The Office of the U.S. Trustee, the arm of the Justice Department that oversees bankruptcy cases, is asking a judge to reject a potential six-figure bonus for the sole Blockbuster executive who stayed behind after the video retailer was sold earlier this year.
Bruce Lewis, the company’s former treasurer, has been charged with winding down Blockbuster’s bankruptcy estate after the sale of its assets to Charles Ergen’s Dish Network Corp., which continues to operate Blockbuster stores.
Lewis is slated to receive a bonus for his work of $125,000 for every $10 million in repayment he returns to secured creditors.
U.S. trustee Tracy Hope Davis has taken issue with the payment plan on several fronts.
First, she question why Lewis needs to collect anything more than his basic salary when Blockbuster has paid advisory firm Alvarez & Marsal and other restructuring experts upwards of $5 million to manage its bankruptcy.
“The bonus motion also fails to detail…what unique services Mr. Lewis provides that warrants a bonus over the undisclosed compensation that Mr. Lewis is scheduled to receive,” Davis said in papers filed Friday with the U.S. Bankruptcy Court in Manhattan.
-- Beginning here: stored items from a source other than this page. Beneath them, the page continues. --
Lemma run_rejects_negative_min_seg_len_witness :
  exists w',
    run (Demo.environment Demo.native_keeps_two)
        (Demo.custom (Some "in/fibers.trk") None (ShiftScalar 0%float)
                     [false; false; false] (-1)%float true [] [])
        Demo.world0
    = (Raise (RuntimeError "min_seg_len must be >= 0"), w') /\
    only_printed Demo.world0 w'.
Proof.
  set (E := Demo.environment Demo.native_keeps_two).
  set (a := Demo.custom (Some "in/fibers.trk") None (ShiftScalar 0%float)
                        [false; false; false] (-1)%float true [] []).
  let r := eval vm_compute in (blur_params E (blur_radii a) (blur_samples a) (blur_sigma a)) in
  lazymatch r with
  | Ok ?b =>
      assert (Hb : blur_params E (blur_radii a) (blur_samples a) (blur_sigma a) = Ok b)
        by (vm_compute; reflexivity);
      apply (run_rejects_negative_min_seg_len E a "out" (0, 0, 0)%float b Demo.world0
               eq_refl ltac:(apply (bool_decide_eq_true_1 _); reflexivity) eq_refl Hb eq_refl)
  end.
Defined.

(** ** The tractogram of [run]: its name, its extension, its header *)

Lemma run_front_reaches_tractogram E a p w :
  path_out a = Some p -> settings_pass E a ->
  exists w1,
    nothing_read w w1 /\
    forall e w',
      bind (choose_tractogram a) (fun f =>
      bind (open_tractogram f) (fun o =>
      bind (read_geometry E a o.1 o.2) (fun _ => ret tt))) w1 = (Raise e, w') ->
      run_front E a w = (Raise e, w').
Proof.
  intros Hp (Hn & [s Hs] & [b Hb] & Hm & [ht Hh]).
  destruct (print_settings_prints w) as (w1 & H1 & P1).
  destruct (print_blur_prints b w1) as (w2 & H2 & P2).
  exists (emit (EPrint "* tractogram")
            (emit (EHashTable (ndirs a)) (emit (EPrint "* Loading data:") w2))).
  split.
  - eapply nothing_read_trans; [|by apply nothing_read_emit].
    eapply nothing_read_trans; [|by apply nothing_read_emit].
    eapply nothing_read_trans; [|by apply nothing_read_emit].
    apply nothing_read_of_printed. by eapply only_printed_trans.
  - intros e w' H. unfold run_front. rewrite Hp.
    erewrite bind_ok by (by apply check_ndirs_accepts).
    unfold settings_and_inputs.
    erewrite bind_ok by (unfold lift; rewrite Hs; reflexivity).
    erewrite bind_ok by exact H1.
    erewrite bind_ok by (unfold lift; rewrite Hb; reflexivity).
    erewrite bind_ok by exact H2.
    rewrite Hm. erewrite bind_ok by reflexivity.
    erewrite bind_ok by reflexivity.
    erewrite bind_ok by (unfold load_hash_table, bind, tell, lift; rewrite Hh; reflexivity).
    erewrite bind_ok by reflexivity.
    revert H. unfold bind.
    destruct (choose_tractogram a _) as [[f|e1] w3]; [|intros [= -> ->]; reflexivity].
    destruct (open_tractogram f w3) as [[o|e2] w4]; [|intros [= -> ->]; reflexivity].
    destruct (read_geometry E a o.1 o.2 w4) as [[g|e3] w5]; [|intros [= -> ->]; reflexivity].
    discriminate.
Qed.

Lemma choose_tractogram_chosen a p f w :
  path_out a = Some p -> chosen_tractogram a = Some f ->
  exists w', choose_tractogram a w = (Ok f, w') /\ only_printed w w'.
Proof.
  unfold chosen_tractogram, choose_tractogram. intros -> H.
  destruct (filename_tractogram a) as [g|], (filename_trk a) as [t|]; simplify_eq;
    eexists; (split; [reflexivity|]);
    first [apply only_printed_refl | apply only_printed_emit].
Qed.

Ltac demo_settings_pass :=
  split; [apply (bool_decide_eq_true_1 _); reflexivity|];
  split; [eexists; reflexivity|];
  split; [eexists; vm_compute; reflexivity|];
  split; [reflexivity|eexists; reflexivity].

(** X10: with an output path and accepted settings but neither
    [filename_tractogram] nor the deprecated [filename_trk], [run] raises
    "Tractogram file not defined" once the hash table is loaded; no file
    has been read and nothing is written. *)
Theorem run_needs_tractogram_name E a p w :
  path_out a = Some p -> settings_pass E a ->
  filename_tractogram a = None -> filename_trk a = None ->
  exists w',
    run E a w = (Raise (RuntimeError "Tractogram file not defined"), w') /\
    nothing_read w w'.
Proof.
  intros Hp Hs Hf Ht.
  destruct (run_front_reaches_tractogram E a p w Hp Hs) as (w1 & Hr & Hgo).
  exists w1. split; [|exact Hr]. apply run_front_raises_run, Hgo.
  apply bind_raise. unfold choose_tractogram. by rewrite Hp, Hf, Ht.
Qed.

Lemma run_needs_tractogram_name_witness :
  exists w',
    run (Demo.environment Demo.native_keeps_two)
        (Demo.custom None None (ShiftScalar 0%float) [false; false; false]
                     1e-3%float true [] [])
        Demo.world0
    = (Raise (RuntimeError "Tractogram file not defined"), w') /\
    nothing_read Demo.world0 w'.
Proof.
  apply run_needs_tractogram_name with (p := "out");
    [reflexivity | demo_settings_pass | reflexivity | reflexivity].
Defined.

(** X11: a tractogram whose name ends in neither [.trk] nor [.tck] is
    refused with an [IOError] on its name alone: whether or not such a file
    exists, no file has been read and nothing is written. *)
Theorem run_rejects_extension E a p f w :
  path_out a = Some p -> settings_pass E a -> chosen_tractogram a = Some f ->
  Path.extension f <> ".trk" -> Path.extension f <> ".tck" ->
  exists w',
    run E a w
    = (Raise (IOError "Invalid input file. Please enter tractogram file .trk or .tck"), w') /\
    nothing_read w w'.
Proof.
  intros Hp Hs Hf Htrk Htck.
  destruct (run_front_reaches_tractogram E a p w Hp Hs) as (w1 & Hr & Hgo).
  destruct (choose_tractogram_chosen a p f w1 Hp Hf) as (w2 & Hc & Pc).
  exists w2. split.
  - apply run_front_raises_run, Hgo. erewrite bind_ok by exact Hc.
    apply bind_raise. unfold open_tractogram.
    apply String.eqb_neq in Htrk, Htck. by rewrite Htrk, Htck.
  - eapply nothing_read_trans; [exact Hr|]. by apply nothing_read_of_printed.
Qed.

Lemma run_rejects_extension_witness :
  exists w',
    run (Demo.environment Demo.native_keeps_two)
        (Demo.custom (Some "in/fibers.TRK") None (ShiftScalar 0%float)
                     [false; false; false] 1e-3%float true [] [])
        Demo.world0
    = (Raise (IOError "Invalid input file. Please enter tractogram file .trk or .tck"), w') /\
    nothing_read Demo.world0 w'.
Proof.
  apply run_rejects_extension with (p := "out") (f := "in/fibers.TRK");
    [reflexivity | demo_settings_pass | reflexivity
    | vm_compute; discriminate | vm_compute; discriminate].
Defined.

(** X12: a tractogram name with an accepted extension that names no file,
    or a file that is not a streamline file, makes [run] raise the
    [IOError] "Tractogram file not found" (the loader's own error is
    replaced).  Nothing is written: [run] has only printed and read, and
    when the name names no file, no file has been read at all (a file that
    is there is opened by the loader before it is refused). *)
Theorem run_tractogram_not_found E a p f w :
  path_out a = Some p -> settings_pass E a -> chosen_tractogram a = Some f ->
  Path.extension f = ".trk" \/ Path.extension f = ".tck" ->
  (forall t, files w !! f <> Some (FTract t)) ->
  exists w',
    run E a w = (Raise (IOError "Tractogram file not found"), w') /\
    only_read w w' /\
    (files w !! f = None -> nothing_read w w').
Proof.
  intros Hp Hs Hf Hext Hno.
  destruct (run_front_reaches_tractogram E a p w Hp Hs) as (w1 & Hr & Hgo).
  destruct (choose_tractogram_chosen a p f w1 Hp Hf) as (w2 & Hc & Pc).
  assert (Hr2 : nothing_read w w2).
  { eapply nothing_read_trans; [exact Hr|]. by apply nothing_read_of_printed. }
  assert (Hfiles : files w2 !! f = files w !! f).
  { destruct Hr2 as (evs & -> & _). reflexivity. }
  assert (Hload : exists w',
            replacing_errors (streamlines_load f) (IOError "Tractogram file not found") w2
            = (Raise (IOError "Tractogram file not found"), w') /\
            only_read w2 w' /\ (files w !! f = None -> w' = w2)).
  { unfold replacing_errors, streamlines_load. rewrite Hfiles.
    destruct (files w !! f) as [[| |t|]|] eqn:Hfile;
      try (eexists; split; [reflexivity|]; split;
           [by apply only_read_emit | discriminate]).
    - by destruct (Hno t).
    - eexists. split; [reflexivity|]. split; [apply only_read_refl | reflexivity]. }
  destruct Hload as (w' & Hload & Hread & Hnone).
  exists w'. split; [|split].
  - apply run_front_raises_run, Hgo. erewrite bind_ok by exact Hc.
    apply bind_raise. unfold open_tractogram.
    assert (Hb : negb (String.eqb (Path.extension f) ".trk")
                 && negb (String.eqb (Path.extension f) ".tck") = false).
    { destruct Hext as [-> | ->]; reflexivity. }
    rewrite Hb. by apply bind_raise.
  - eapply only_read_trans; [by apply nothing_read_only_read | exact Hread].
  - intros Hn. by rewrite (Hnone Hn).
Qed.

Lemma run_tractogram_not_found_witness :
  exists w',
    run (Demo.environment Demo.native_keeps_two)
        (Demo.custom (Some "in/wide.trk") None (ShiftScalar 0%float)
                     [false; false; false] 1e-3%float true [] [])
        Demo.world0
    = (Raise (IOError "Tractogram file not found"), w') /\
    nothing_read Demo.world0 w'.
Proof.
  destruct (run_tractogram_not_found (Demo.environment Demo.native_keeps_two)
              (Demo.custom (Some "in/wide.trk") None (ShiftScalar 0%float)
                           [false; false; false] 1e-3%float true [] [])
              "out" "in/wide.trk" Demo.world0)
    as (w' & Hrun & _ & Hnone);
    [reflexivity | demo_settings_pass | reflexivity | left; vm_compute; reflexivity
    | intros t; vm_compute; discriminate |].
  exists w'. split; [exact Hrun|]. apply Hnone. vm_compute. reflexivity.
Defined.

(** X13: a [.tck] tractogram carries no geometry: with no [TCK_ref_image],
    no peaks and no mask to take it from, [run] raises a [RuntimeError]
    after reading the header of the tractogram; nothing is written. *)
Theorem run_tck_needs_reference E a p f t w :
  path_out a = Some p -> settings_pass E a -> chosen_tractogram a = Some f ->
  Path.extension f = ".tck" -> files w !! f = Some (FTract t) ->
  TCK_ref_image a = None -> filename_peaks a = None -> filename_mask a = None ->
  exists w',
    run E a w
    = (Raise (RuntimeError
         "TCK files do not contain information about the geometry. Use TCK_ref_image for that."),
       w') /\
    only_read w w'.
Proof.
  intros Hp Hs Hf Hext Hfile Href Hpk Hmask.
  destruct (run_front_reaches_tractogram E a p w Hp Hs) as (w1 & Hr & Hgo).
  destruct (choose_tractogram_chosen a p f w1 Hp Hf) as (w2 & Hc & Pc).
  assert (Hr2 : nothing_read w w2).
  { eapply nothing_read_trans; [exact Hr|]. by apply nothing_read_of_printed. }
  exists (emit (ERead f) w2). split.
  - apply run_front_raises_run, Hgo. erewrite bind_ok by exact Hc.
    erewrite bind_ok.
    2:{ unfold open_tractogram. rewrite Hext. cbn [String.eqb Ascii.eqb Bool.eqb negb andb].
        erewrite bind_ok; [reflexivity|].
        unfold replacing_errors, streamlines_load.
        destruct Hr2 as (evs & -> & _). cbn [files]. rewrite Hfile. reflexivity. }
    cbn [fst snd]. apply bind_raise. unfold read_geometry. apply bind_raise.
    change (String.eqb ".tck" ".trk") with false. cbv iota.
    apply bind_raise. unfold tck_geometry. apply bind_raise.
    unfold lift, reference_image. by rewrite Href, Hpk, Hmask.
  - eapply only_read_trans; [by apply nothing_read_only_read|].
    by apply only_read_emit.
Qed.

Lemma run_tck_needs_reference_witness :
  exists w',
    run (Demo.environment Demo.native_keeps_two)
        (Demo.custom (Some "in/fibers.tck") None (ShiftScalar 0%float)
                     [false; false; false] 1e-3%float true [] [])
        Demo.world0
    = (Raise (RuntimeError
         "TCK files do not contain information about the geometry. Use TCK_ref_image for that."),
       w') /\
    only_read Demo.world0 w'.
Proof.
  apply run_tck_needs_reference with (p := "out") (f := "in/fibers.tck")
                                     (t := Demo.tck_fibers);
    [reflexivity | demo_settings_pass | reflexivity | vm_compute; reflexivity
    | vm_compute; reflexivity | reflexivity | reflexivity | reflexivity].
Defined.

(** ** What the checks of [run] establish *)

Lemma lift_ok_inv {A} (r : result A) w x w' : lift r w = (Ok x, w') -> r = Ok x /\ w' = w.
Proof. unfold lift. intros [= -> ->]. auto. Qed.

Lemma choose_tractogram_inv a w f w' :
  choose_tractogram a w = (Ok f, w') -> chosen_tractogram a = Some f.
Proof.
  unfold choose_tractogram, chosen_tractogram.
  destruct (path_out a); [|discriminate].
  destruct (filename_trk a), (filename_tractogram a); unfold bind, print, tell, ret, raise;
    intros [= <- _]; reflexivity.
Qed.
Second, she said the bonus mainly appears to be aimed at keeping Lewis employed with the bankruptcy estate and such retention bonuses, as opposed to incentive plans, are generally prohibited for executives under the Bankruptcy Code.
Finally, Davis said if the bonus does give Lewis an incentive, it’s to direct payments toward secured lenders at the expense of administrative creditors who should be entitled to payment first. According to court documents, certain administrative creditors are only likely to recover 15% of what they are owed. Administrative debts can include tax bills, payments owed to suppliers for deliveries made within 20 days of the bankruptcy filing and attorneys’ fees—although Blockbuster has indicated that it will pay its lawyers in full.
A hearing on the matter is set for Wednesday.